Hartford HealthCare officials said Monday they are prepared to administer COVID-19 booster shots to those over 65 and others at high risk should they receive the green light from a federal panel this week.
Currently, the U.S. Food and Drug Administration has authorized third shots of the Pfizer and Moderna vaccines for patients who are immuno-compromised. These are patients who are on active treatment drugs that may suppress immune response, including cancer patients.
Hartford HealthCare officials hosted a press conference Monday to address some of the confusion around booster shots. They also called Pfizer’s announcement about developing an effective vaccine for children age 5 to 11 “exciting news” that could lead to immunizations starting in October.

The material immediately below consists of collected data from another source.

(** An input of [Scoring] as an input of [compute_score]. *)
Definition of_finite (inp : Scoring.ScoringInput) : ScoringInput :=
  {| operational := Scoring.operational inp;
     withdrawn := Scoring.withdrawn inp;
     total_projects := Scoring.total_projects inp;
     avg_timeline_days := Fin <$> Scoring.avg_timeline_days inp;
     num_regions := Scoring.num_regions inp;
     num_fuel_types := Scoring.num_fuel_types inp;
     active_projects := Scoring.active_projects inp;
     years_since_first := Fin (Scoring.years_since_first inp) |}.

(** A result of [Scoring] as a result of [compute_score]. *)
Definition of_result (r : Scoring.ScoreResult) : ScoreResult :=
  {| score := Fin (Scoring.score r);
     completion_rate := Fin (Scoring.completion_rate r);
     completion_rate_score := Fin (Scoring.completion_rate_score r);
     out_avg_timeline_days := Fin <$> Scoring.out_avg_timeline_days r;
     timeline_score := Fin (Scoring.timeline_score r);
     project_volume := Scoring.project_volume r;
     volume_score := Fin (Scoring.volume_score r);
     regional_breadth := Scoring.regional_breadth r;
     breadth_score := Fin (Scoring.breadth_score r);
     tech_diversity := Scoring.tech_diversity r;
     diversity_score := Fin (Scoring.diversity_score r);
     active_pipeline := Scoring.active_pipeline r;
     pipeline_score := Fin (Scoring.pipeline_score r);
     track_record_years := Fin (Scoring.track_record_years r);
     depth_score := Fin (Scoring.depth_score r) |}.

(** Scenario A with an average duration that is NaN. *)
Definition nan_average_input : ScoringInput :=
  {| operational := 8; withdrawn := 2; total_projects := 10;
     avg_timeline_days := Some NaN; num_regions := 3; num_fuel_types := 2;
     active_projects := 5; years_since_first := Fin 10 |}.

(** Scenario A with more projects than a float can hold. *)
Definition huge_volume_input : ScoringInput :=
  {| operational := 8; withdrawn := 2; total_projects := 10 ^ 400;
     avg_timeline_days := Some (Fin 600); num_regions := 3;
     num_fuel_types := 2; active_projects := 5; years_since_first := Fin 10 |}.

End PyScoring.

(** ** Derived columns and scoring pass of [src/data/init_db.py] *)

Module Pipeline.

Import Scoring.
Local Open Scope R_scope.

(** DuckDB's [ROUND(x, n)] on a DOUBLE: the nearest multiple of [10^-n],
    ties away from zero. *)
Definition round_half_away (y : R) : Z :=
  if Rle_dec 0 y then Zfloor (y + 1 / 2) else (- Zfloor (- y + 1 / 2))%Z.

Definition sql_round (x : R) (n : nat) : R :=
  IZR (round_half_away (x * 10 ^ n)) / 10 ^ n.

(** The [completion_rate] column:
    [CASE WHEN (operational + withdrawn) > 0
          THEN ROUND(CAST(operational AS DOUBLE) / (operational + withdrawn), 4)
          ELSE NULL END]. *)
Definition completion_rate_column (m : Aggregator.DeveloperMetrics)
    : option R :=
  let op := Aggregator.operational m in
  let wd := Aggregator.withdrawn m in
  if (0 <? op + wd)%Z then Some (sql_round (IZR op / IZR (op + wd)) 4)
  else None.

(** A tuple fetched by
    [SELECT name, operational, withdrawn, total_projects, avg_timeline_days,
            num_regions, num_fuel_types, active, years_since_first
     FROM developers]; every column may be NULL. *)
Record DeveloperRow : Type := mkDeveloperRow {
  row_name : string;
  row_operational : option Z;
  row_withdrawn : option Z;
  row_total : option Z;
  row_avg_days : option R;
  row_regions : option Z;
  row_types : option Z;
  row_active : option Z;
  row_years : option R
}.

(** The tuple of a metrics row.  The two date-derived columns are not
    computed by the embedding of the aggregation and are given. *)
Definition developer_row (m : Aggregator.DeveloperMetrics)
    (avg_days years : option R) : DeveloperRow :=
  {| row_name := Aggregator.name m;
     row_operational := Some (Aggregator.operational m);
     row_withdrawn := Some (Aggregator.withdrawn m);
     row_total := Some (Aggregator.total_projects m);
     row_avg_days := avg_days;
     row_regions := Some (Aggregator.num_regions m);
     row_types := Some (Aggregator.num_fuel_types m);
     row_active := Some (Aggregator.active m);
     row_years := years |}.

(** Python's [v or 0] on an optional integer and on an optional float. *)
Definition or_zero (v : option Z) : Z :=
  match v with
  | Some x => if (x =? 0)%Z then 0%Z else x
  | None => 0%Z
  end.

Definition or_zero_float (v : option R) : R :=
  match v with
  | Some x => if Req_dec_T x 0 then 0 else x
  | None => 0
  end.

(** The [ScoringInput] built in the scoring loop. *)
Definition scoring_input (row : DeveloperRow) : ScoringInput :=
  {| operational := or_zero (row_operational row);
     withdrawn := or_zero (row_withdrawn row);
     total_projects := or_zero (row_total row);
     avg_timeline_days := row_avg_days row;
     num_regions := or_zero (row_regions row);
     num_fuel_types := or_zero (row_types row);
     active_projects := or_zero (row_active row);
     years_since_first := or_zero_float (row_years row) |}.

(** One iteration of the loop: the [UPDATE] issued (developer name and
    result) and the [scored] counter.  [if result:] holds for every returned
    dict, which is never empty. *)
Definition score_step (st : list (string * ScoreResult) * Z)
    (row : DeveloperRow) : list (string * ScoreResult) * Z :=
  match compute_score (scoring_input row) with
  | Some result => (st.1 ++ [(row_name row, result)], (st.2 + 1)%Z)
  | None => st
  end.

Definition score_all (rows : list DeveloperRow)
    : list (string * ScoreResult) * Z :=
  fold_left score_step rows ([], 0%Z).

(** The rows with five or more resolved outcomes. *)
Definition qualifies (row : DeveloperRow) : Prop :=
  (5 <= or_zero (row_operational row) + or_zero (row_withdrawn row))%Z.

#[global] Instance qualifies_dec row : Decision (qualifies row).
Proof. unfold qualifies. apply _. Defined.

End Pipeline.

(** ** Comma-separated lists
    ([src/app/database.py], [src/app/routers/developers.py],
     [src/app/config.py])

    A string is a sequence of characters with code below 256. *)

Module Text.

Local Open Scope string_scope.

(** [str.isspace] on one character. *)
Definition is_space (c : ascii) : bool :=
  let n := nat_of_ascii c in
  ((9 <=? n) && (n <=? 13) || (28 <=? n) && (n <=? 32)
   || (n =? 133) || (n =? 160))%nat.

(** [s.split(sep)] for a one-character separator. *)
Fixpoint split_on (sep : ascii) (s : string) : list string :=
  match s with
  | EmptyString => [EmptyString]
  | String c s' =>
      if Ascii.eqb c sep then EmptyString :: split_on sep s'
      else match split_on sep s' with
           | h :: t => String c h :: t
           | [] => [String c EmptyString]
           end
  end.

(** [s.lstrip()], [s.rstrip()] and [s.strip()]. *)
Fixpoint lstrip (s : string) : string :=
  match s with
  | EmptyString => EmptyString
  | String c s' => if is_space c then lstrip s' else s
  end.

Fixpoint rstrip (s : string) : string :=
  match s with
  | EmptyString => EmptyString
  | String c s' =>
      match rstrip s' with
      | EmptyString => if is_space c then EmptyString else String c EmptyString
      | r => String c r
      end
  end.

Definition strip (s : string) : string := rstrip (lstrip s).

(** Truthiness of a string: non-empty. *)
Definition truthy (s : string) : bool :=
  match s with EmptyString => false | String _ _ => true end.

(** [[x.strip() for x in s.split(",") if x.strip()]] *)
Definition parse_csv (s : string) : list string :=
  map strip (filter (fun x => truthy (strip x) = true) (split_on ","%char s)).


(** [v or ""] on an optional string. *)
Definition or_empty (v : option string) : string :=
  match v with Some s => s | None => "" end.

(** Whether a character occurs in a string, and how often. *)
Fixpoint occurs (c : ascii) (s : string) : bool :=
  match s with
  | EmptyString => false
  | String d s' => Ascii.eqb d c || occurs c s'
  end.

Fixpoint count_char (c : ascii) (s : string) : nat :=
  match s with
  | EmptyString => 0
  | String d s' => (if Ascii.eqb d c then 1 else 0) + count_char c s'
  end.

(** An entry that survives the round trip through the joined column: not
    empty, free of commas and of surrounding white space. *)
Definition clean (v : string) : Prop :=
  v <> "" /\ occurs ","%char v = false /\ strip v = v.

End Text.

(** ** API layer ([src/app/config.py], [src/app/auth.py],
    [src/app/database.py], [src/app/routers/developers.py]) *)

Module Api.
Definition activity_of
    (r : seed_draws) (today : date) (u : Z) (day : nat) (category_id : Z)
  : option activity_row :=
  match carbon_factor_of inserted_categories category_id with
  | None => None
  | Some carbon_factor =>
      Some {| act_row :=
                {| da_user_id := u;
                   da_category_id := category_id;
                   da_quantity := quantity r u day category_id;
                   da_carbon_emissions :=
                     (quantity r u day category_id * carbon_factor)%Qc |};
              act_activity_date := current_date today day |}
  end.

Definition mode_factor (m : transport_mode) : Qc :=
  match m with
  | Car_Petrol => dec 171 1000
  | Car_Diesel => dec 164 1000
  | Public_Transport => dec 41 1000
  end.

(** [transport_mode.split()[1] if 'Car' in transport_mode else 'Electric'];
    the names of the three modes hold single spaces, where [split()] and
    a split on the space agree, and a car mode has a second word. *)
Definition fuel_type_of (m : transport_mode) : string :=
  if IoT.contains "Car" (mode_name m)
  then nth 1 (IoT.split_on " "%char (mode_name m)) EmptyString
  else "Electric"%string.

Definition trip_of (r : seed_draws) (today : date) (u : Z) (day : nat)
  : trip_row :=
  {| trip_base :=
       {| tr_user_id := u;
          tr_carbon_emissions := (distance r u day * mode_factor (mode r u day))%Qc;
          tr_activity_date := current_date today day |};
     trip_transport_mode := mode_name (mode r u day);
     trip_distance := distance r u day;
     trip_fuel_type := fuel_type_of (mode r u day) |}.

HHC is the parent company of MidState Medical Center in Meriden and The Hospital of Central Connecticut in New Britain and Southington.
The Advisory Committee on Immunization Practices recommended to the Centers for Disease Control and Prevention booster shots for those over age 65 and people at high risk of developing severe COVID-19. So far, Hartford HealthCare has administered 2,500 third doses to immuno-compromised patients primarily in doctor’s offices.
More than 20,000 third doses have been given statewide, with most going to nursing home patients.
“There are a lot of questions about boosters,” said Keith Grant , senior system director for Infection Prevention, at Hartford Healthcare. “The number of individuals over age 65 falling into the breakthrough group is significant.”
A vaccine breakthrough infection happens when a fully vaccinated person gets infected with COVID-19.
High risk patients include those with diabetes and heart disease, cancer, chronic kidney disease, chronic lung diseases and dementia.
Hartford HealthCare is testing all patients system-wide to catch breakthrough infections.
The Advisory Committee on Immunization Practices and the CDC are scheduled to formalize its guidance on Thursday, allowing Hartford HealthCare and others to provide booster shots to those who are eligible. Hospital officials said they have ample doses and roll-out will initially be by appointment. Under 12
Pfizer also announced Monday that its vaccine in lower doses was effective in children ages 5 to 11.
Nationally, pediatric cases of COVID-19 have spiked, Grant said, but not within the hospital system.
“We haven’t seen much of an uptick among children, we’ve seen an uptick I’d say in our 25-and-older,” Grant said.
On Monday, Dr. Ajay Kumar, chief clinical officer at Hartford HealthCare, called the development of a vaccine for those under 12 “exciting news.”
“I think we were hoping by October this would be the case, it looks like that’s what happening. So we will be prepared to advise parents and (the) community at large,” he said during the press conference.